[[ Dataset records open ]]

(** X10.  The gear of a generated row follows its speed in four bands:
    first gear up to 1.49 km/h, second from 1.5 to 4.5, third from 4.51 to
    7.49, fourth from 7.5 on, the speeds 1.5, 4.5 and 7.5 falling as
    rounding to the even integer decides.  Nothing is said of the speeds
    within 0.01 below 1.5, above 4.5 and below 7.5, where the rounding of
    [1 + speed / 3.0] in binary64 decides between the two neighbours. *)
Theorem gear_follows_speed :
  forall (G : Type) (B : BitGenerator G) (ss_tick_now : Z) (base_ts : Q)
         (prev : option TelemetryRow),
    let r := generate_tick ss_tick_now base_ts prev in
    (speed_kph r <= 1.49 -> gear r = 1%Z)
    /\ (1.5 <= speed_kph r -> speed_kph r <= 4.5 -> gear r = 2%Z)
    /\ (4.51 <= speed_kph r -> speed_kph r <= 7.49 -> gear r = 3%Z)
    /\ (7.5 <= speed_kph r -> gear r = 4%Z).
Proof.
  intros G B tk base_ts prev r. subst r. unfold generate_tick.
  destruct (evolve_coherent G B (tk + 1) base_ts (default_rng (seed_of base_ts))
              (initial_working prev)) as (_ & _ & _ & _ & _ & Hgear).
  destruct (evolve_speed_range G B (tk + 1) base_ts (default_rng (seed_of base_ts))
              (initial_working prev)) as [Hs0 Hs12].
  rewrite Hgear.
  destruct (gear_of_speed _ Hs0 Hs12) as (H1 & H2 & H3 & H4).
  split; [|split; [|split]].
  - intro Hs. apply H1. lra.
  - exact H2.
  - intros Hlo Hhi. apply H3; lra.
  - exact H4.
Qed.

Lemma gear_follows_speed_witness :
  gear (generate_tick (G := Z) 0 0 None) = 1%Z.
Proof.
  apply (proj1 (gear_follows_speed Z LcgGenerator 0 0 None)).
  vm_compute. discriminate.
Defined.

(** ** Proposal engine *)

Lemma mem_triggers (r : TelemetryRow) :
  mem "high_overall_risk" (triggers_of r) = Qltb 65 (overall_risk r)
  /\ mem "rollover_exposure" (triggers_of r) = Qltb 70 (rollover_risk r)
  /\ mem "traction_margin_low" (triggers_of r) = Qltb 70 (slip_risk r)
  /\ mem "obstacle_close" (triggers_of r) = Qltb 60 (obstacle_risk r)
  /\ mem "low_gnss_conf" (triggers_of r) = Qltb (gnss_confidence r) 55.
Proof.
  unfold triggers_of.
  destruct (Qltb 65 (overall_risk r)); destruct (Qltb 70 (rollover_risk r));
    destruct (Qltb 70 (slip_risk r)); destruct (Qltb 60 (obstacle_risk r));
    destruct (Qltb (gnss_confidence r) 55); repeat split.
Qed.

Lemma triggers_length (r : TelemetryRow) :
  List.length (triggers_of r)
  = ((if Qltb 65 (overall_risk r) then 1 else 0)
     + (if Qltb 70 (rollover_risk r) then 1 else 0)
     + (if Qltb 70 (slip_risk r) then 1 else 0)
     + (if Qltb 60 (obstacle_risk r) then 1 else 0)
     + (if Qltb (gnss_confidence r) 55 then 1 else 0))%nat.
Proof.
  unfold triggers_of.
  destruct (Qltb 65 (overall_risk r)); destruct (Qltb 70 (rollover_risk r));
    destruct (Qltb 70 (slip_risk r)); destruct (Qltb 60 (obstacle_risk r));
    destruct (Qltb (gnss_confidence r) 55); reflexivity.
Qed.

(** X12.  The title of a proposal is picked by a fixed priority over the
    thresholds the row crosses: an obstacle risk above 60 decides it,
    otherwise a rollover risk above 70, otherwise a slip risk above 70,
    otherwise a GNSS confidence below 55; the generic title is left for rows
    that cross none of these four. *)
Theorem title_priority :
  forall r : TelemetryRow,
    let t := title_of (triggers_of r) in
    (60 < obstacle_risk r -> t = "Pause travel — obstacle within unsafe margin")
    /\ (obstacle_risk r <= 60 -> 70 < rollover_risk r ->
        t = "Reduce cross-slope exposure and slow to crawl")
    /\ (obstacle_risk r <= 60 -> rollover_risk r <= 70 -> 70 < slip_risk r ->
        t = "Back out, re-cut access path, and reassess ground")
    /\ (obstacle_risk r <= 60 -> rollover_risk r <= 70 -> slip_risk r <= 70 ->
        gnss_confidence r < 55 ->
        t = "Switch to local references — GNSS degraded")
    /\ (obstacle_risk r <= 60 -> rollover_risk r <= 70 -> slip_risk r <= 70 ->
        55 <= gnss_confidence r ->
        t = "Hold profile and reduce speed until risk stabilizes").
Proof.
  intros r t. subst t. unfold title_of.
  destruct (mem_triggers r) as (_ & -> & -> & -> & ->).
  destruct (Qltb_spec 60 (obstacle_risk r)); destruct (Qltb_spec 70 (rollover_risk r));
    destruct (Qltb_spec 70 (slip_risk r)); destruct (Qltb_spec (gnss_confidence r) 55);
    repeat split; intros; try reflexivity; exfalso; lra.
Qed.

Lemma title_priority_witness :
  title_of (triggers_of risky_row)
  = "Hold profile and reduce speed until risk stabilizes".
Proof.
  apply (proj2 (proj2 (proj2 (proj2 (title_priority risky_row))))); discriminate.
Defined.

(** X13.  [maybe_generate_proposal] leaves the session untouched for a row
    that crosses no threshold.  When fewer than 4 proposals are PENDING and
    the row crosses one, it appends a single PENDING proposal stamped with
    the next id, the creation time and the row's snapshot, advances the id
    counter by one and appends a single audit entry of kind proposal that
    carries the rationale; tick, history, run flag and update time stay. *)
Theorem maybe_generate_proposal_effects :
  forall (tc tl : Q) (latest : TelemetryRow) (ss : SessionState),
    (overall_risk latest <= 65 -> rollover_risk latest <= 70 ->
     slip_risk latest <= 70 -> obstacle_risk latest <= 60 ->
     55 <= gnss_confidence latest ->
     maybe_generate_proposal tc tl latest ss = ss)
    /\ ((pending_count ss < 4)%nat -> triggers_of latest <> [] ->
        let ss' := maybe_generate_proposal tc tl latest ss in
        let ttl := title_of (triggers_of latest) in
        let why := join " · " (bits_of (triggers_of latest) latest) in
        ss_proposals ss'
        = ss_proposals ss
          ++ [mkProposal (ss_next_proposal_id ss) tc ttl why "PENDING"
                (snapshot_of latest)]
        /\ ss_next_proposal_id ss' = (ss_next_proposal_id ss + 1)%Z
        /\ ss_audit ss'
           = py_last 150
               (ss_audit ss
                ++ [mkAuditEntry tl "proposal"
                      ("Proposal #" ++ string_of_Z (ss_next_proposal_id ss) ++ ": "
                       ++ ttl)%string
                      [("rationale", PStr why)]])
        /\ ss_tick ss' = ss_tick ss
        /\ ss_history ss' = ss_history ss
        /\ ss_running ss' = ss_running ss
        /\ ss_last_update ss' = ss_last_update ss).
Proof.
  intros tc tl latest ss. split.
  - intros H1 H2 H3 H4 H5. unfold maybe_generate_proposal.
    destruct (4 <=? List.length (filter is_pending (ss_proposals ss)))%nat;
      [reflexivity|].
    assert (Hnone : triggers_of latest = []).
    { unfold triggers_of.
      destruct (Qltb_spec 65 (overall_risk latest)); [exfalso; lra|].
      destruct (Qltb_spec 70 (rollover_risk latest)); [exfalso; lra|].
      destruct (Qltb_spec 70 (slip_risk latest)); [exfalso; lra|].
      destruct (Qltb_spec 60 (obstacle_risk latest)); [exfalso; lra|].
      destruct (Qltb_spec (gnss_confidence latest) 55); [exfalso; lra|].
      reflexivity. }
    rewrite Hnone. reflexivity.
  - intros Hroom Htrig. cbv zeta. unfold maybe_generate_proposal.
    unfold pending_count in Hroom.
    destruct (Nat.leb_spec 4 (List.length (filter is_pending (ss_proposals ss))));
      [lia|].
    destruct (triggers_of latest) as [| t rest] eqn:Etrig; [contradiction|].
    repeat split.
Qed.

[[ Dataset records closed ]]
[[ Dataset records open ]]

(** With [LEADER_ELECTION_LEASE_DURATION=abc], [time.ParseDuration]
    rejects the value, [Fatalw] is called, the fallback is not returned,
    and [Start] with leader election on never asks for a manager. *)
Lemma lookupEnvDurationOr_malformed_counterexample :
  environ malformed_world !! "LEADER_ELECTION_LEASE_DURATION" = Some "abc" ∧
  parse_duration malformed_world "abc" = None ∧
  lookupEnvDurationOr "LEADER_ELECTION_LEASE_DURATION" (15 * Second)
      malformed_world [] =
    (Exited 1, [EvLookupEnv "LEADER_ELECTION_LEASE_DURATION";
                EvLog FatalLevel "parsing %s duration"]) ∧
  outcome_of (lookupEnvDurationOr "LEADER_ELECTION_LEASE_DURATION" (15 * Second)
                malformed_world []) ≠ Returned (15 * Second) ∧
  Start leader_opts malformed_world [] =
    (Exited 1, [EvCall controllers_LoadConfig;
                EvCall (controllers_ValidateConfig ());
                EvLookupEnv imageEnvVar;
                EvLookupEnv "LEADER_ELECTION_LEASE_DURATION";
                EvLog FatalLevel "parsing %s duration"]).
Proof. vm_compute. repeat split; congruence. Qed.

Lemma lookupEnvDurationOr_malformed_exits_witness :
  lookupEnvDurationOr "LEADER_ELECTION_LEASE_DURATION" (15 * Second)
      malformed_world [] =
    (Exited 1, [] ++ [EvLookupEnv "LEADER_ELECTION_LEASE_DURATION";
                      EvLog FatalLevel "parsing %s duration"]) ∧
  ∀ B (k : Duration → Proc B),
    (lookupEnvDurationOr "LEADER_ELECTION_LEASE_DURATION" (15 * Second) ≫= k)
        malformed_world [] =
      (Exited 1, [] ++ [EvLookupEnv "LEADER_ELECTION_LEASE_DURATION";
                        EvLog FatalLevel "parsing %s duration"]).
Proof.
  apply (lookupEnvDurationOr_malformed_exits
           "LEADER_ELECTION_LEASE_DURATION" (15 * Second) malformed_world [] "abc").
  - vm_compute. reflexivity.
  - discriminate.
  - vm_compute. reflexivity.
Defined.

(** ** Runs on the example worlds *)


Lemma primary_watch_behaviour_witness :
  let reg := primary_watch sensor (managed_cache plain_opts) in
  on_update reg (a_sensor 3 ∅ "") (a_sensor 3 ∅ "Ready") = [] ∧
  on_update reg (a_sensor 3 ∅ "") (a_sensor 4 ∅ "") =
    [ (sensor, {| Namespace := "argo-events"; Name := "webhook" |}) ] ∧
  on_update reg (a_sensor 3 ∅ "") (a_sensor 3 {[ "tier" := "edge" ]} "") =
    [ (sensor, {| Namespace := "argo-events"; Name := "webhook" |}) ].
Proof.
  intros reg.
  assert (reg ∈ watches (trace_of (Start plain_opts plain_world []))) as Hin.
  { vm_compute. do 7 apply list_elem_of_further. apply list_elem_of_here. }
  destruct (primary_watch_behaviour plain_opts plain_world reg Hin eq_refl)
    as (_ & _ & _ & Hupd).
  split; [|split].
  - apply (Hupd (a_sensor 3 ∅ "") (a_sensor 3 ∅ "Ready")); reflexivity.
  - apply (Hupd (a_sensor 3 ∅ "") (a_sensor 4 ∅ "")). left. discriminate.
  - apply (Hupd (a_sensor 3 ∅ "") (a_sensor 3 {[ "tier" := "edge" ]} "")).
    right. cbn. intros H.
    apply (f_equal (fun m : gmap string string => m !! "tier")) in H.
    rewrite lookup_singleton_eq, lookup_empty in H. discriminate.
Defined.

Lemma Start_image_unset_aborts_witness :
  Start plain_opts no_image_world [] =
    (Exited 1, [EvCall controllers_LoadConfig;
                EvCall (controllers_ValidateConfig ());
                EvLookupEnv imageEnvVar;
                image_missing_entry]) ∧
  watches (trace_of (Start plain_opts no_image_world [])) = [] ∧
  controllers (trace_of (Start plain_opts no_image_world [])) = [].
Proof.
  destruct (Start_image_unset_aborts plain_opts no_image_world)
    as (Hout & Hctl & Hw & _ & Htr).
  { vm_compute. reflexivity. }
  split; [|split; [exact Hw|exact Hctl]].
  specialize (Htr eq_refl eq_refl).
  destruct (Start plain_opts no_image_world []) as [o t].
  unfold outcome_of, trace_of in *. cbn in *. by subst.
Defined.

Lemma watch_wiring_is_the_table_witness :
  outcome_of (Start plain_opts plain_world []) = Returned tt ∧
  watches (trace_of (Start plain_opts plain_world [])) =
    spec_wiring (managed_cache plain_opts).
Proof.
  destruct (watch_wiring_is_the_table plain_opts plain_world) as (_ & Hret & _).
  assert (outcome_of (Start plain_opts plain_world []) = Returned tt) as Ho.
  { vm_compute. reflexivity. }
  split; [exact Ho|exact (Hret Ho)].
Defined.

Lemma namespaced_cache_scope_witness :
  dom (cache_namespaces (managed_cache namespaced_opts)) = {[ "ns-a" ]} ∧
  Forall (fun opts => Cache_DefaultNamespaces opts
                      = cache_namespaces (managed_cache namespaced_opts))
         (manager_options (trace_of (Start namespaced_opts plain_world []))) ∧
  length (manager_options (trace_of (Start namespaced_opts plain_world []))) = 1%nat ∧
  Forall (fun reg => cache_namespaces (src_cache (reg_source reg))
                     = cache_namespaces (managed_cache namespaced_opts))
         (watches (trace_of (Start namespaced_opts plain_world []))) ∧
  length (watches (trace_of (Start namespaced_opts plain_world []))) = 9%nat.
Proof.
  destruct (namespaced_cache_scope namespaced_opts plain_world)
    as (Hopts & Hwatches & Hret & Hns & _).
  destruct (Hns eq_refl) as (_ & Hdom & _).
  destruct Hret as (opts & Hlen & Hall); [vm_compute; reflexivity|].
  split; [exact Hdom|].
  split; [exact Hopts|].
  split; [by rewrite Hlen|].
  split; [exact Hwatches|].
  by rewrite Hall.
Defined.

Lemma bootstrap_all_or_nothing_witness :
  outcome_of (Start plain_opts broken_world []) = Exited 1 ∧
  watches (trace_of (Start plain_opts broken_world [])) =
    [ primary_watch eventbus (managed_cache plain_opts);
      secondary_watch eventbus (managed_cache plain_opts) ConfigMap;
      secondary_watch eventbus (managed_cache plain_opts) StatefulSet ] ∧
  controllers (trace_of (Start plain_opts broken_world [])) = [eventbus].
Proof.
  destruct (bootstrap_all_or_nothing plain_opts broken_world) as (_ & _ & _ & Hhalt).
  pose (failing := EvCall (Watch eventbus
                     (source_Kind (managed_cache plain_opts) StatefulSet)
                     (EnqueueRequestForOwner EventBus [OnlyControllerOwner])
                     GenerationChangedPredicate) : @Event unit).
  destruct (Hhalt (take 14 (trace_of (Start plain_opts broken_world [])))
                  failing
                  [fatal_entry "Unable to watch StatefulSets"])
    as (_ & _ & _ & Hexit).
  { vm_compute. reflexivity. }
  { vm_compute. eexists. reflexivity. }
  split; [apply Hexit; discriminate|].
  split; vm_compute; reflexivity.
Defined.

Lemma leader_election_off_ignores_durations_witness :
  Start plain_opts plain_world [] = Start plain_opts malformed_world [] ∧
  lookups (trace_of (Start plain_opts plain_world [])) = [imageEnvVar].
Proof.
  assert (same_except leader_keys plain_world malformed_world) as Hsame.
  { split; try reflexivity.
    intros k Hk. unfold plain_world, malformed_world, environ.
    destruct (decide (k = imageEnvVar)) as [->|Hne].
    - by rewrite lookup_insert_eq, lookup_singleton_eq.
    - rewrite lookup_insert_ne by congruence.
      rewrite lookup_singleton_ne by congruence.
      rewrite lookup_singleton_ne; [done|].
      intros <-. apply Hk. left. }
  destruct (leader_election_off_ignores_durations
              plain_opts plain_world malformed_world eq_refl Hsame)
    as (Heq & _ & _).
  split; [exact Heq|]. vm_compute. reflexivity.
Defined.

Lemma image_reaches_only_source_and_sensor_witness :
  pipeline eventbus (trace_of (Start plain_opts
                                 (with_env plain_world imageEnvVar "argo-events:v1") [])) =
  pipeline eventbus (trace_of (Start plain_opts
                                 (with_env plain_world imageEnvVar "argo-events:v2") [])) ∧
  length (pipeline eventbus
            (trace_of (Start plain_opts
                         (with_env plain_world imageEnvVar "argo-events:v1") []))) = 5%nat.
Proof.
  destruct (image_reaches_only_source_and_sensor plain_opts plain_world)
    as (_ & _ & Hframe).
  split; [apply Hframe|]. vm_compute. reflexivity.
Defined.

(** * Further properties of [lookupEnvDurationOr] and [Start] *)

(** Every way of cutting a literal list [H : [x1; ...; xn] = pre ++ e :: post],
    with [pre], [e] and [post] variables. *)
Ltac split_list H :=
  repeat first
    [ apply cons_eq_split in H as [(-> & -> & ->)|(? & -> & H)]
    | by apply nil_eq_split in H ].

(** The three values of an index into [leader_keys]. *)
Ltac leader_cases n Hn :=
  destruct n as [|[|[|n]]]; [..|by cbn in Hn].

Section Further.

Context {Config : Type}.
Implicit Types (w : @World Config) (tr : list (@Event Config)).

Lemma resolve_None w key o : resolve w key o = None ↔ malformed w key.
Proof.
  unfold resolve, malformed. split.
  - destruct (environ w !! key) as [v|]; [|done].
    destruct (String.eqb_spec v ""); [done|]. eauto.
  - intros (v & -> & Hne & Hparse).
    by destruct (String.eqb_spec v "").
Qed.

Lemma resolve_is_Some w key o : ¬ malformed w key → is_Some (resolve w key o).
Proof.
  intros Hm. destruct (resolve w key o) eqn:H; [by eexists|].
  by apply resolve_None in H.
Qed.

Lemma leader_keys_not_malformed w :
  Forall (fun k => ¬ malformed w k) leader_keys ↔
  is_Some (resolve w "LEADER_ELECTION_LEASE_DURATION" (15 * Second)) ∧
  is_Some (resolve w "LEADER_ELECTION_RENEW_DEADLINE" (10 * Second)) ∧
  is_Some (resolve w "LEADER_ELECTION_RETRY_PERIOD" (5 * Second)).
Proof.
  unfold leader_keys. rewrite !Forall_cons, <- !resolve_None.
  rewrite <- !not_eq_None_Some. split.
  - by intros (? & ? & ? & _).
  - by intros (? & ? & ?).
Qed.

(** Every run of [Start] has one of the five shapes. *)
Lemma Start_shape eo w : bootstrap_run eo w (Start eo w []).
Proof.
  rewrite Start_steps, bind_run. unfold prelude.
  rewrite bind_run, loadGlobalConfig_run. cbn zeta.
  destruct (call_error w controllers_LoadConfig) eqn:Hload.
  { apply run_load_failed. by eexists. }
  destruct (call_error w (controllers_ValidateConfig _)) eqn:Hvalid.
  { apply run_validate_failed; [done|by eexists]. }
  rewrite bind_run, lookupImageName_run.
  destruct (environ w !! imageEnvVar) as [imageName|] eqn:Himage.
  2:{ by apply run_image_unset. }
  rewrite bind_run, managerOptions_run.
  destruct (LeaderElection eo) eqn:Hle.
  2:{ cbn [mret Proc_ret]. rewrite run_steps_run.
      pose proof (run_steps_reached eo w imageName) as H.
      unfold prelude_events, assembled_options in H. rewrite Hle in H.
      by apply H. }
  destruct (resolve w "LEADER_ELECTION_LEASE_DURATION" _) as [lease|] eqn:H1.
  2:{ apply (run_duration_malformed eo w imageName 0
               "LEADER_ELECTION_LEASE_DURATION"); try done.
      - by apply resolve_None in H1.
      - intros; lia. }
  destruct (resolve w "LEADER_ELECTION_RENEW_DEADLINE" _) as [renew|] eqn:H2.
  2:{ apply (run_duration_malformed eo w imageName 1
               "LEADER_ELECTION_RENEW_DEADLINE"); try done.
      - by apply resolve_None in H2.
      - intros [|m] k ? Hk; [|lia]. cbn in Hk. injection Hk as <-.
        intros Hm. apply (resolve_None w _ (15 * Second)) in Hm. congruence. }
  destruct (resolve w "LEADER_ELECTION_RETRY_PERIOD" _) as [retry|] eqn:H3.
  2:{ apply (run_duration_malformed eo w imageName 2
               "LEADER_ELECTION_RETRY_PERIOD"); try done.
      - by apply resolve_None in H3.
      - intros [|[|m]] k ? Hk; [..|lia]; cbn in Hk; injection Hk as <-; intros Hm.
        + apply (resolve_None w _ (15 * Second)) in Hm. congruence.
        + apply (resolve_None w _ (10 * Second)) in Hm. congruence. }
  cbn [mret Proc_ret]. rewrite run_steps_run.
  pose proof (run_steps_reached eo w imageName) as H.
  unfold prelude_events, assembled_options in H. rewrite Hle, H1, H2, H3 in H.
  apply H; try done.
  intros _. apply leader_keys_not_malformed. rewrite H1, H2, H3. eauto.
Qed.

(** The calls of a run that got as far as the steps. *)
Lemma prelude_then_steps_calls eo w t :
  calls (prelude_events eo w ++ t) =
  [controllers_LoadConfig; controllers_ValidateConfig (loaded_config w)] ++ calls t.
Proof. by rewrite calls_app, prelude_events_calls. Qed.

[[ Dataset records closed ]]

:: Problem to work on ::
Your answer should be the lines of the records that include the word "tier".

:: Problem solution ::
  on_update reg (a_sensor 3 ∅ "") (a_sensor 3 {[ "tier" := "edge" ]} "") =
  - apply (Hupd (a_sensor 3 ∅ "") (a_sensor 3 {[ "tier" := "edge" ]} "")).
    apply (f_equal (fun m : gmap string string => m !! "tier")) in H.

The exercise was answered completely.